With no surprise the end of one year marks the start of the next. And the beginning of a year is always synonymous with… a fresh macOS system! But managing a good working environment on macOS has long been a game of “hope for the best.” We’ve all been there: a curl | sh here, a manual brew install there, and six months later, you’re staring at a broken PATH and a Python environment that seems to have developed its own consciousness. I’ve spent a lot of time recently moving my entire workflow into a declarative system using nix. From my zsh setup to my odin toolchain, here is why the transition from the imperative world of Homebrew to the immutable world of nix-darwin has been both a revelation and a fight. The problem to solve: imperative rot # Homebrew is great. From the Linux world, it was the perfect missing package manager for macOS at first, promoted by a lot of developers, and it (mostly) works.

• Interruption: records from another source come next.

(* ===== verification/Trades.v ===== *)
(** * Trades ([orchestration/trades.py], [orchestration/utils.py])

    The window of a trades run, the fallbacks of one query, the loop over queries, and
    the summary with the messages it publishes. *)
From Stdlib Require Import Ascii.
From S2P Require Import Prelude Pytext PyVal Pytime Ddl Retry FlexClient Handlers ConfigRw Ingest Transactions.

(** ** Spans ([utils.rows_span]) *)

Definition cell_date (c : cell) : option Z := match c with CDate d => Some d | _ => None end.

(** The calendar date of a row: of its instant in UTC, or its trade or report date. *)
Definition row_date (r : row) : option Z :=
  match cell_of "time" r with
  | CTime us => if date_ok (date_of us) then Some (date_of us) else None
  | _ => None
  end.
Definition row_day (r : row) : option Z :=
  match row_date r with
  | Some d => Some d
  | None => match cell_of "trade_date" r with CNone => cell_date (cell_of "report_date" r) | c => cell_date c end
  end.

(** [if min_d is None or d < min_d: min_d = d], and the same for the maximum. *)
Definition widen (span : option (Z * Z)) (d : Z) : option (Z * Z) :=
  Some (match span with None => (d, d) | Some (lo, hi) => (Z.min lo d, Z.max hi d) end).
Definition span_of (days : list Z) : option (Z * Z) := foldl widen None days.
Definition rows_span (rows : list row) : option string * option string :=
  match span_of (omap row_day rows) with
  | None => (None, None)
  | Some (lo, hi) => (Some (isoformat lo), Some (isoformat hi))
  end.

(** ** Statistics ([config_rw.get_flex_executions_stats]) *)

Definition flex_executions (w : world) : list execution :=
  filter (λ x, x_source x = Some "flex_trades") (w_executions w).
Definition max_date (xs : list execution) : option Z :=
  foldr (λ d acc, Some (from_option (Z.max d) d acc)) None (omap x_trade_date xs).
(** (count, accounts, min_date, max_date): the run reads the first and the last. *)
Definition get_flex_executions_stats (w : world) : Z * option Z :=
  (Z.of_nat (length (flex_executions w)), max_date (flex_executions w)).

(** ** The window *)

(** (from, to, mode, days) of a run without dates. *)
Definition trades_window (stats : Z * option Z) (default_days init_days today : Z) : res (Z * Z * string * Z) :=
  yesterday ← days_before today 1;
  match stats with
  | (count, Some last_date) =>
      if count =? 0 then start ← days_before yesterday init_days; Ok (start, yesterday, "init", init_days)
      else
        let total_days := Z.max 0 (yesterday - last_date) + default_days in
        start ← days_before yesterday total_days;
        Ok (start, yesterday, "incremental", total_days)
  | (_, None) => start ← days_before yesterday init_days; Ok (start, yesterday, "init", init_days)
  end.

Section run.
Context `{Reports, CoreWriters, RunContext}.
Context (ready : bool) (e : env) (g : golden) (today : Z).
Lemma deployed_missed since kind :
  kind ∈ SLOT_NAMES →
  @missed_slot sample_repr sample_zones deployed_schedule sample_slots late_morning 2700 since kind kind
  = Ok (if match since kind with Some newest => half_past_six <=? newest | None => false end
        then None else Some (missed_kind kind)).
Proof.
  intros Hk.
  assert (∃ prio, dict_or_empty (dict_get kind sample_slots)
                  = Ok [("cron", PStr deployed_cron); ("priority", PInt prio); ("max_attempts", PInt 8)]) as [prio E].
  { unfold SLOT_NAMES in Hk. rewrite !elem_of_cons in Hk. destruct Hk as [->|[->|Hk]]; [by eexists..|set_solver]. }
  unfold missed_slot. rewrite E. cbn [mbind res_bind].
  change (py_str _) with deployed_cron.
  change (@schedule_timezone sample_repr deployed_schedule) with (Some "America/New_York").
  rewrite decide_False by done. rewrite morning_fire. cbn [mbind res_bind].
  change ((late_morning - half_past_six <? secs 2700) || (secs 86400 <? late_morning - half_past_six)) with false.
  cbn beta iota. by destruct (since kind) as [newest|]; [destruct (half_past_six <=? newest)|].
Qed.

Definition none_since (since : string → option Z) (m : missed) : bool :=
  match since (m_kind m) with Some newest => newest <? half_past_six | None => true end.

Lemma deployed_missed_slots since :
  @missed_slots sample_repr sample_zones deployed_schedule late_morning 2700 since
  = Ok (filter (λ m, none_since since m = true) (missed_kind <$> SLOT_NAMES)).
Proof.
  unfold missed_slots. change (dict_or_empty (dict_get "slots" deployed_schedule)) with (Ok sample_slots).
  cbn [mbind res_bind SLOT_KIND fold_res]. rewrite !deployed_missed by set_solver.
  assert (∀ k, (if match since k with Some newest => half_past_six <=? newest | None => false end
                then None else Some (missed_kind k))
               = if none_since since (missed_kind k) then Some (missed_kind k) else None) as Hs.
  { intros k. unfold none_since. cbn [m_kind missed_kind]. destruct (since k) as [n|]; [|done].
    rewrite Z.leb_antisym. by destruct (n <? half_past_six). }
  rewrite !Hs. cbn [fmap res_fmap list_fmap SLOT_NAMES]. rewrite !filter_cons, filter_nil.
  destruct (none_since since (missed_kind "flex-trades")), (none_since since (missed_kind "flex-transactions"));
    repeat case_decide; done.
Qed.

(** The table the catch-up leaves when it was empty, and after its jobs were done. *)
Definition morning_clock (n : nat) : Z := late_morning + secs (Z.of_nat n).
Definition caught_up : queue :=
  (@enqueue_missed sample_repr sample_sha "2026-09-08" morning_clock deployed_schedule
     (missed_kind <$> SLOT_NAMES) 0 empty_queue).2.
Definition morning_done : queue :=
  match mark_done (late_morning + secs 60) 1 [] caught_up with Ok q => q | Raise _ => caught_up end.

Lemma morning_done_ok : queue_ok morning_done.
Proof.
  assert (queue_ok caught_up) as Hok.
  { destruct (@enqueue_slot sample_repr sample_sha "2026-09-08" (morning_clock 0) "flex-trades" deployed_schedule
                (catchup_payload (missed_kind "flex-trades")) empty_queue) as [[r q1]|] eqn:E1;
      [|vm_compute in E1; discriminate E1].
    pose proof (enqueue_slot_ok _ _ _ _ _ _ _ _ empty_queue_ok E1) as Hok1.
    destruct (@enqueue_slot sample_repr sample_sha "2026-09-08" (morning_clock 1) "flex-transactions" deployed_schedule
                (catchup_payload (missed_kind "flex-transactions")) q1) as [[r2 q2]|] eqn:E2;
      [|vm_compute in E1; injection E1 as _ <-; vm_compute in E2; discriminate E2].
    assert (caught_up = q2) as ->.
    { vm_compute in E1. injection E1 as _ <-. vm_compute in E2. injection E2 as _ <-. vm_compute. reflexivity. }
    by eapply enqueue_slot_ok. }
  assert (mark_done (late_morning + secs 60) 1 [] caught_up = Ok morning_done) as E by (vm_compute; reflexivity).
  exact (update_row_ok _ _ (done_row _ _) _ Hok (λ _, eq_refl) E).
Qed.

Lemma missed_slots_spec_witness :
  ∃ slots, dict_or_empty (dict_get "slots" deployed_schedule) = Ok slots
    ∧ ∀ m, m ∈ (missed_kind <$> SLOT_NAMES) ↔ ∃ slot kind, (slot, kind) ∈ SLOT_KIND
        ∧ @slot_missed sample_repr sample_zones deployed_schedule slots late_morning 2700 (λ _, None) slot kind m.
Proof.
  apply (@missed_slots_spec sample_repr sample_zones deployed_schedule late_morning 2700 (λ _, None)).
  rewrite deployed_missed_slots. reflexivity.
Defined.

But Homebrew has a problem: it is imperative. When you run brew install you are changing the state of your machine in a way that is difficult to reverse or replicate exactly. As an example, if I set up a new Mac today, brew install neovim might give me version 0.10. However, if I do it six months from now, the version might changed and I had to reconfigure some components because of that change. The consequence is me, spending a few hours debugging my environment instead of writing code. A solution to that is postfix every brew package by its version, but this is not possible for every package. Another solution is system immutability and the Nix store. System immutablility, and the Nix store # Nix approaches the problem from a functional programming perspective. Your system is not a collection of side effects, but a pure function of your configuration. This allows different strong points like: reproducibility: Every package lives in /nix/store with a unique hash. This means I can have three different versions of the Odin compiler side-by-side, and they will never see e...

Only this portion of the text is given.